Every office goes through cycles – from motivated, focused productivity, to the doldrums of boredom and complaints. When you see the need for a collective boost in spirits, try out these tips, guaranteed to get your staff back on track.
- Daily Huddle. Try conducting brief, daily meetings designed to keep your team collectively focused. Identify challenges and goals, then get right back to work. I like to conduct these meetings with the entire team standing, so there’s no temptation to get too comfortable.
- Schedule change-up. In nearly all cases, there’s really no reason to require every single member of your staff to work the same set hours. If it makes sense for some folks to work unique schedules and manage their personal lives better, you’ll discover they’re more focused and ready to be productive when they’re on the clock.
- Focus on the Why, rather than the What. Remembering why you started your business – and reminding your staff of your purpose – can help employees redirect their energy toward accomplishing big picture goals. Look at the benefits you provide your community if you need inspiration to keep going.
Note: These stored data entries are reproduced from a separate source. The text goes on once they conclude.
Lemma counted_pairs k line l c :
  Forall (fun p => inverts (pff k) k (encode p.1) p.1 /\ inverts (pff k) k (encode p.2) p.2) l ->
  (forall p, p ∈ l -> 1 <= length (encode p.1) /\ 1 <= length (encode p.2)) ->
  let enc := c :: line ++ CRLF ++ concat (map encode_pair l) in
  (forall rest, length (enc ++ rest) < S k ->
     wrap MapFrame (parse_pairs (pff k) (S (length (enc ++ rest))) (Z.of_nat (length l)) (enc ++ rest) []
       (length line + 3)) = Some (Ok (Some (MapFrame l, length enc)))) /\
  (forall q, strict_prefix q (concat (map encode_pair l)) -> length (c :: line ++ CRLF ++ q) < S k ->
     wrap MapFrame (parse_pairs (pff k) (S (length (c :: line ++ CRLF ++ q))) (Z.of_nat (length l))
       (c :: line ++ CRLF ++ q) [] (length line + 3)) = Some (Ok None)).
Proof.
  intros Hf Hne enc. pose proof (encode_pairs_ne l Hne).
  assert (Hhd : forall q, drop (length line + 3) (c :: line ++ CRLF ++ q) = q).
  { intros q. change (c :: line ++ CRLF ++ q) with ((c :: line) ++ CRLF ++ q). rewrite app_assoc.
    rewrite drop_app_length'; [done|]. rewrite length_app. simpl. lia. }
  assert (Hlen : forall q, length (c :: line ++ CRLF ++ q) = length line + 3 + length q).
  { intros q. simpl. rewrite length_app. simpl. lia. }
  split.
  - intros rest Hk. assert (Henc : enc ++ rest = c :: line ++ CRLF ++ concat (map encode_pair l) ++ rest).
    { unfold enc. simpl. rewrite <- app_assoc. done. }
    rewrite Henc in *. rewrite Hlen in Hk. rewrite length_app in Hk.
    rewrite (parse_pairs_encode _ k _ l _ [] _ rest); [|done|by rewrite Hhd|rewrite Hlen; lia| |].
    + simpl. do 4 f_equal. unfold enc. rewrite length_app. simpl. lia.
    + rewrite Hlen, length_app. lia.
    + rewrite Hlen, length_app. lia.
  - intros q Hq Hk. rewrite Hlen in Hk.
    rewrite (parse_pairs_prefix _ k); [done|done|by rewrite Hhd|rewrite Hlen; lia..|done].
Qed.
- Say thank you. It doesn’t cost you a cent to express your appreciation. Make sure your staff knows how much you appreciate them, and they’re more likely to go the extra mile for you and your customers.
- Listen. Just like dealing with an irate customer, you need to provide a private way for dissatisfied employees to air their grievances. Getting the problem out in the open lets you manage office problems, and it keeps your employee from spreading dissatisfaction to the rest of the staff. If your staff thinks you don’t care about their concerns, their productivity and morale will inevitably suffer.
- Take the bullet. While you don’t want to fall into the trap of being the number one troubleshooter for your company, sometimes the very best thing you can do is swoop in to save the day. Letting your staff know you’re prepared to roll up your sleeves and do the hard work will inspire them to greater heights. If they know you have their backs, they’re more willing to be creative and innovative.
- Provide a change of scenery. Monotony is the slayer of creativity. When your staff tires of staring at their cubicle walls, take a field trip! Whether you reward your employees with a day at the baseball park, or you band together for a community service day, sometimes giving your staff a change of scenery is all you need to reinvigorate them.
Most of us are operating on a budget and have more work to do than we have hours in a day, but you’ll be surprised at how effective an investment in your staff’s collective happiness can be for your company. Keep ‘em focused. Keep ‘em on track, and you’ll reap the benefits.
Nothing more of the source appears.